- _EXERCISE DATA_
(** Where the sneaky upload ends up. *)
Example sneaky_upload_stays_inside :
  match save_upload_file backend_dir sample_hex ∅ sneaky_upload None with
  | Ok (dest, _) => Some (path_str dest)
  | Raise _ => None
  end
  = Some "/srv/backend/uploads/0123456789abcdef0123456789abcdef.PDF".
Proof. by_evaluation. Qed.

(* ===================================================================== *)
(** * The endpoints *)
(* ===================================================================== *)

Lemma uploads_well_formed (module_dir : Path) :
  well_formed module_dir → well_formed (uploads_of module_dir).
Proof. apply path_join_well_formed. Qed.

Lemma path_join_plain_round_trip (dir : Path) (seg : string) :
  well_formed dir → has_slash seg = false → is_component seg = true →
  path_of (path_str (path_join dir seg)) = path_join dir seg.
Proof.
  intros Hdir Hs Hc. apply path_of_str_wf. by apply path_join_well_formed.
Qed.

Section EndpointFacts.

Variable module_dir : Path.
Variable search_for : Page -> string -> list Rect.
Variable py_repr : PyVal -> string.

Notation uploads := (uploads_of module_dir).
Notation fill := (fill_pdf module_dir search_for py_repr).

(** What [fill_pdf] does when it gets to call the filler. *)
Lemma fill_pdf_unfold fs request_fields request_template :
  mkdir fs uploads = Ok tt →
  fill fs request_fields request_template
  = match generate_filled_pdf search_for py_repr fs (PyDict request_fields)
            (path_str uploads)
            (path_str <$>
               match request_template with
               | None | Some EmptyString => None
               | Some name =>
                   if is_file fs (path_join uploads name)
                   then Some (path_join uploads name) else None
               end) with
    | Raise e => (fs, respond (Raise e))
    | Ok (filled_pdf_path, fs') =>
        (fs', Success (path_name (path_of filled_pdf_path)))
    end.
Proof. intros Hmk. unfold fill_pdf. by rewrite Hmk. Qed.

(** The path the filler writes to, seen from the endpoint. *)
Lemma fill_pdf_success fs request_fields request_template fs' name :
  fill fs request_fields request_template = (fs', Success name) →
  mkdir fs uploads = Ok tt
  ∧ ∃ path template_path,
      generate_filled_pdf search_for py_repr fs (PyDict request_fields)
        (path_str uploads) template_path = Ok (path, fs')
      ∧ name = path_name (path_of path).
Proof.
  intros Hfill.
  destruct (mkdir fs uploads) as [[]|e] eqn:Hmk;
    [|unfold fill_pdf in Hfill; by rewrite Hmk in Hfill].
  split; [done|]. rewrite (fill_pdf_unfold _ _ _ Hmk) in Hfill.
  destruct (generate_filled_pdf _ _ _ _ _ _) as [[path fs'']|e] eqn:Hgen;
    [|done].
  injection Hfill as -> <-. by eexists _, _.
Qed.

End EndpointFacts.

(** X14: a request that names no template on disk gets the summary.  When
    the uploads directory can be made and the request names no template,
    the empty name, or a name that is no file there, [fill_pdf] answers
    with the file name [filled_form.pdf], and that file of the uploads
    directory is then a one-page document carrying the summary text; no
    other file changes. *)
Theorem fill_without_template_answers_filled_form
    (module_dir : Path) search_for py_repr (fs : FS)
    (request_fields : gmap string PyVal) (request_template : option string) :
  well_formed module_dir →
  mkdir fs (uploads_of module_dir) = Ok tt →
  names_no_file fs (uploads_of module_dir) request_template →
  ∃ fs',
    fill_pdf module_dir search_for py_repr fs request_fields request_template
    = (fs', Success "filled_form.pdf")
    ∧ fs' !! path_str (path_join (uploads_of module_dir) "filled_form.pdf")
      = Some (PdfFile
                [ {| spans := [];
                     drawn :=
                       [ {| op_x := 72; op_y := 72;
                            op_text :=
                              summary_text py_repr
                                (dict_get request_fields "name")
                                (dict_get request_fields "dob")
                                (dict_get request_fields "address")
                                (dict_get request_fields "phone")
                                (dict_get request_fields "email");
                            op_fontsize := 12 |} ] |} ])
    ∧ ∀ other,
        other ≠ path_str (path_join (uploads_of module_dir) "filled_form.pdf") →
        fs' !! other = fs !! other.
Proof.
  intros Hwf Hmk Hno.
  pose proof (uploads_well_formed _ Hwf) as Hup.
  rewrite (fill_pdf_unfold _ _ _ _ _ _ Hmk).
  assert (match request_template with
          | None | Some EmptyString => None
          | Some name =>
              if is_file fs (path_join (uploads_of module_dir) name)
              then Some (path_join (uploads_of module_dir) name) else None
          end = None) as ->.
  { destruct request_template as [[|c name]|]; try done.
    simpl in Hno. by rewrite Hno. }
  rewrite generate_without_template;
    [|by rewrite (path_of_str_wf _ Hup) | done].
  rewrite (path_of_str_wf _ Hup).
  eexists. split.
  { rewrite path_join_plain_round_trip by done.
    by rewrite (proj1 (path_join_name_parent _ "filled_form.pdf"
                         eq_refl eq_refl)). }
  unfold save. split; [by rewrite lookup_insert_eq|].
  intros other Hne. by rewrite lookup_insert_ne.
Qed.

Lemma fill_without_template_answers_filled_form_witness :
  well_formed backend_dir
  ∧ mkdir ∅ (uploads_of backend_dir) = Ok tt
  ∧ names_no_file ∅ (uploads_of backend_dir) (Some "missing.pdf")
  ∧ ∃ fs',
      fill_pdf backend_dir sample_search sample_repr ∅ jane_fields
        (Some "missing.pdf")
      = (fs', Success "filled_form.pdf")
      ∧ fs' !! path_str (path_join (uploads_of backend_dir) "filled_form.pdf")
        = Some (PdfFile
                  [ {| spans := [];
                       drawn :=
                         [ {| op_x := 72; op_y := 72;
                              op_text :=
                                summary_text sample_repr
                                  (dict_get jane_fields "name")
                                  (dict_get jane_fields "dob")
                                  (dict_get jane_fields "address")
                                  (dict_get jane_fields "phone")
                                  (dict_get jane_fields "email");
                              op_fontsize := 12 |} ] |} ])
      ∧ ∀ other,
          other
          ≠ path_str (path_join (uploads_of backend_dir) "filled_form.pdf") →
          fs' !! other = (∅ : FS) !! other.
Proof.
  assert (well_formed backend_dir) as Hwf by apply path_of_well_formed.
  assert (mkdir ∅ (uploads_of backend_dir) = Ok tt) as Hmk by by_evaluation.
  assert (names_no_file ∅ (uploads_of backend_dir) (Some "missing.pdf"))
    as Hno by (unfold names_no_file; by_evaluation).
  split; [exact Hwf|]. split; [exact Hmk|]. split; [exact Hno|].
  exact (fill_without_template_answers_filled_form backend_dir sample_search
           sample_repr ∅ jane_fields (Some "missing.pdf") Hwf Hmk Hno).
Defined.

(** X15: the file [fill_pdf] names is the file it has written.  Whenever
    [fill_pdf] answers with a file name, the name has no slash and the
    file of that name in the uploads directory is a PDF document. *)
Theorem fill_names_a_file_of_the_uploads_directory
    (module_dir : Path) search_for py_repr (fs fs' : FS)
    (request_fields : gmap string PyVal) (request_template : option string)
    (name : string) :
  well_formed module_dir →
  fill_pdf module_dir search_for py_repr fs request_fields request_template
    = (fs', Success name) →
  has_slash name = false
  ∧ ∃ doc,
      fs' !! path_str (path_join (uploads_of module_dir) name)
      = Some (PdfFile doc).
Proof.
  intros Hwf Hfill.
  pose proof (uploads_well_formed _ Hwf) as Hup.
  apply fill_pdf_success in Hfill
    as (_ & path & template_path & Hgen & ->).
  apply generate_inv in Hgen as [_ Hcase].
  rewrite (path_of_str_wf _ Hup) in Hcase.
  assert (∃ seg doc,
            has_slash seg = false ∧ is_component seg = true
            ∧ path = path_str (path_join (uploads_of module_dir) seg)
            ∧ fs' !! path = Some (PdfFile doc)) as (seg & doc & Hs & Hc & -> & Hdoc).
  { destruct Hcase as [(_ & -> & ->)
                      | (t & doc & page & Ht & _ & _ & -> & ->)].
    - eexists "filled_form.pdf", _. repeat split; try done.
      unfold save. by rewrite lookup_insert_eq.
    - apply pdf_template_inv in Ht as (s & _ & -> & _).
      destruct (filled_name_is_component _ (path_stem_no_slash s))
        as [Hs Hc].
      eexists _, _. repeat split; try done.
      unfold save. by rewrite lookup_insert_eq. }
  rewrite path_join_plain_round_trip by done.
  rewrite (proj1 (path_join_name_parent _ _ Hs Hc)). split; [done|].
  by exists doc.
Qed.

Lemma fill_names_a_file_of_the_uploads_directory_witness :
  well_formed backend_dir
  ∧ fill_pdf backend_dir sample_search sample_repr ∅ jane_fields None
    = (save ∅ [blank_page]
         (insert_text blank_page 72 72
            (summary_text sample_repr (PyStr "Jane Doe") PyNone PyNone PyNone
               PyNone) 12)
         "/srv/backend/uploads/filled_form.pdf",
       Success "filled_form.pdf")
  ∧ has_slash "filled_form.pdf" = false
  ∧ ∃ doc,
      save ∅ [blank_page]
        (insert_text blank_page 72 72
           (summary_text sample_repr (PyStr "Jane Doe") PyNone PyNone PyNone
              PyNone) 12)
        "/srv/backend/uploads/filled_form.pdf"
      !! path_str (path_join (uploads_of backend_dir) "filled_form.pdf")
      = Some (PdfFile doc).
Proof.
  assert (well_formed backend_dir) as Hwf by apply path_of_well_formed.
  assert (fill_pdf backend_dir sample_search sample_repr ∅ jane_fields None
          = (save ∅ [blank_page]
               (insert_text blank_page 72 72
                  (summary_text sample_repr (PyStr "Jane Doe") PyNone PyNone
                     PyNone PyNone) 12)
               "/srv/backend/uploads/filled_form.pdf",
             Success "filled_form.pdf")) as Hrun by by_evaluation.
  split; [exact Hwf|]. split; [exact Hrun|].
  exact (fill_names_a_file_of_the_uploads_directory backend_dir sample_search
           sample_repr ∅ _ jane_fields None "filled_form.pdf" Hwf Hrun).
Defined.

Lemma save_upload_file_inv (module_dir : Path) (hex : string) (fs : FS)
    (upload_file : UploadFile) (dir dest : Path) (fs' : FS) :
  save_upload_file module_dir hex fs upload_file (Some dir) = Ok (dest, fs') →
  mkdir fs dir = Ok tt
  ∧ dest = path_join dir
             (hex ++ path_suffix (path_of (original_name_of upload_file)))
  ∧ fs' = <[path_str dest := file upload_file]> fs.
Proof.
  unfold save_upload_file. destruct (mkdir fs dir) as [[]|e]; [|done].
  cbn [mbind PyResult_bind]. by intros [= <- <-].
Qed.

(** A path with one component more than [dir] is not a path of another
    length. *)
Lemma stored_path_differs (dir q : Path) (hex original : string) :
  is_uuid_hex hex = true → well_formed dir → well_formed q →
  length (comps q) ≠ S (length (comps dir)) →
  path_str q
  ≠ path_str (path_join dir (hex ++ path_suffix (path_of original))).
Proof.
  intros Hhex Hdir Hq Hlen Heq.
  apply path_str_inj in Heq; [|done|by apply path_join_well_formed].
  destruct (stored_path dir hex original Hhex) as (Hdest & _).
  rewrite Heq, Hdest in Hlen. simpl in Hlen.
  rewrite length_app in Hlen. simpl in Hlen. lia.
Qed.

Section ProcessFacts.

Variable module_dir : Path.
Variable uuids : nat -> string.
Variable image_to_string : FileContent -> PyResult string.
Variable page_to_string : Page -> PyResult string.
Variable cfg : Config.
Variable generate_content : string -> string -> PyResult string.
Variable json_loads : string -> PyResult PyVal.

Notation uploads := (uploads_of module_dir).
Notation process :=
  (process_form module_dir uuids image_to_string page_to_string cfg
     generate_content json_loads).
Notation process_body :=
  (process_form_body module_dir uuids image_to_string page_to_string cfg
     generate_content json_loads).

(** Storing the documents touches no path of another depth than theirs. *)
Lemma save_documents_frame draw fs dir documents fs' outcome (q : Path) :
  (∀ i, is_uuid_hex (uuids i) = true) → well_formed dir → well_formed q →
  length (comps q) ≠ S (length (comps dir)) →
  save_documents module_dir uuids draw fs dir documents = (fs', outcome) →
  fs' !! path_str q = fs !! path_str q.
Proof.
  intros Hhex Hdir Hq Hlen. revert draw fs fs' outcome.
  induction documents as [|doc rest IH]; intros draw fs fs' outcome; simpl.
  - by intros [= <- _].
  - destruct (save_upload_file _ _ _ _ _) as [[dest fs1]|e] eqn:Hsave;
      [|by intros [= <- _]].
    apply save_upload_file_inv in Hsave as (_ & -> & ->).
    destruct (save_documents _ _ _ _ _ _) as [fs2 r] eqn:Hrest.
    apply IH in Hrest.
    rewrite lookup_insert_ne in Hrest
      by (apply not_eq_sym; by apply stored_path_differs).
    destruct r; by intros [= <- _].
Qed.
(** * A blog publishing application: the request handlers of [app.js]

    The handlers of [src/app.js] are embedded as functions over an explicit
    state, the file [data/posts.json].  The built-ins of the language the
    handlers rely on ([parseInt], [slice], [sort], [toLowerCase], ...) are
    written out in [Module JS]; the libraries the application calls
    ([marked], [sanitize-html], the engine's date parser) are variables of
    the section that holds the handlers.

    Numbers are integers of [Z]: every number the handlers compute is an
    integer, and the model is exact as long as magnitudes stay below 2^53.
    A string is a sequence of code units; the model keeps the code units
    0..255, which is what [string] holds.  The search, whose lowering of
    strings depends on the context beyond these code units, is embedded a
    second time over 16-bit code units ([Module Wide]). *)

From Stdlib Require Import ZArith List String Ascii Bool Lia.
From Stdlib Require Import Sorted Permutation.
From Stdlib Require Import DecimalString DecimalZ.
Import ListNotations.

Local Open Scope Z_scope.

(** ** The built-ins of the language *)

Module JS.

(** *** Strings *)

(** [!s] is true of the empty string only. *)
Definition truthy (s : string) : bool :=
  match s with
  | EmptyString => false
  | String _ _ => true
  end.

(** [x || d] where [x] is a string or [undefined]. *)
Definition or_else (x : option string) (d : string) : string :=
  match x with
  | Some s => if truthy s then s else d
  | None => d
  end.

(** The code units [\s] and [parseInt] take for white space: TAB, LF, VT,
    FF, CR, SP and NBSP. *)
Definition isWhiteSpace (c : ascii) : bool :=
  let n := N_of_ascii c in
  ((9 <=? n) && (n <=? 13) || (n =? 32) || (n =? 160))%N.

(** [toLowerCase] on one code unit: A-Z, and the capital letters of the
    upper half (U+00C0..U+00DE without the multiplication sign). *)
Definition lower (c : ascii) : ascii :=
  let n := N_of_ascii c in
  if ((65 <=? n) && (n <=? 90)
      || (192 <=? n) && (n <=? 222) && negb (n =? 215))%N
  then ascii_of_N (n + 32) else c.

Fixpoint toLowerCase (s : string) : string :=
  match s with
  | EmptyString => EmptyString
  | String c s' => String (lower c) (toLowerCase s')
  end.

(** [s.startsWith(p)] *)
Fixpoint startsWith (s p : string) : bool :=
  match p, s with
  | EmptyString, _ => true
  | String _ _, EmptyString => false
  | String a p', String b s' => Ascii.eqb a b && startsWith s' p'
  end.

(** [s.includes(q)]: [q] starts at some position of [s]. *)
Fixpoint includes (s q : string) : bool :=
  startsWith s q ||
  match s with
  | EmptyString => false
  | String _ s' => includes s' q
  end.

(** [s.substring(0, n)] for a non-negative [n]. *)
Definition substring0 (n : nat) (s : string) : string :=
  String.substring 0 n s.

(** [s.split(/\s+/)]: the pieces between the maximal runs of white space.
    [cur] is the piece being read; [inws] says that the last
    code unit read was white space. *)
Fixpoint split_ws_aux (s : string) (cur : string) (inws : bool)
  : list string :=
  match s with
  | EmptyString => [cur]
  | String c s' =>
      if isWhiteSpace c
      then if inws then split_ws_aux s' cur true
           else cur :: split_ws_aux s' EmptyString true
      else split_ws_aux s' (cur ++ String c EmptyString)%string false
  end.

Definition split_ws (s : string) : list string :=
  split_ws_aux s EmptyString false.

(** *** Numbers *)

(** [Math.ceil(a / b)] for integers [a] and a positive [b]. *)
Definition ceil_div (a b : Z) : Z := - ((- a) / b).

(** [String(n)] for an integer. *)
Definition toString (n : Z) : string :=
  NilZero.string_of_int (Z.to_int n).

- _WORK INSTRUCTION_
Return the lines above precisely as they appear, beginning at the first line and ending at the line with "(** * The endpoints *)", and nothing after it.

- _SOLUTION FOR THIS EXERCISE_
(** Where the sneaky upload ends up. *)
Example sneaky_upload_stays_inside :
  match save_upload_file backend_dir sample_hex ∅ sneaky_upload None with
  | Ok (dest, _) => Some (path_str dest)
  | Raise _ => None
  end
  = Some "/srv/backend/uploads/0123456789abcdef0123456789abcdef.PDF".
Proof. by_evaluation. Qed.

(* ===================================================================== *)
(** * The endpoints *)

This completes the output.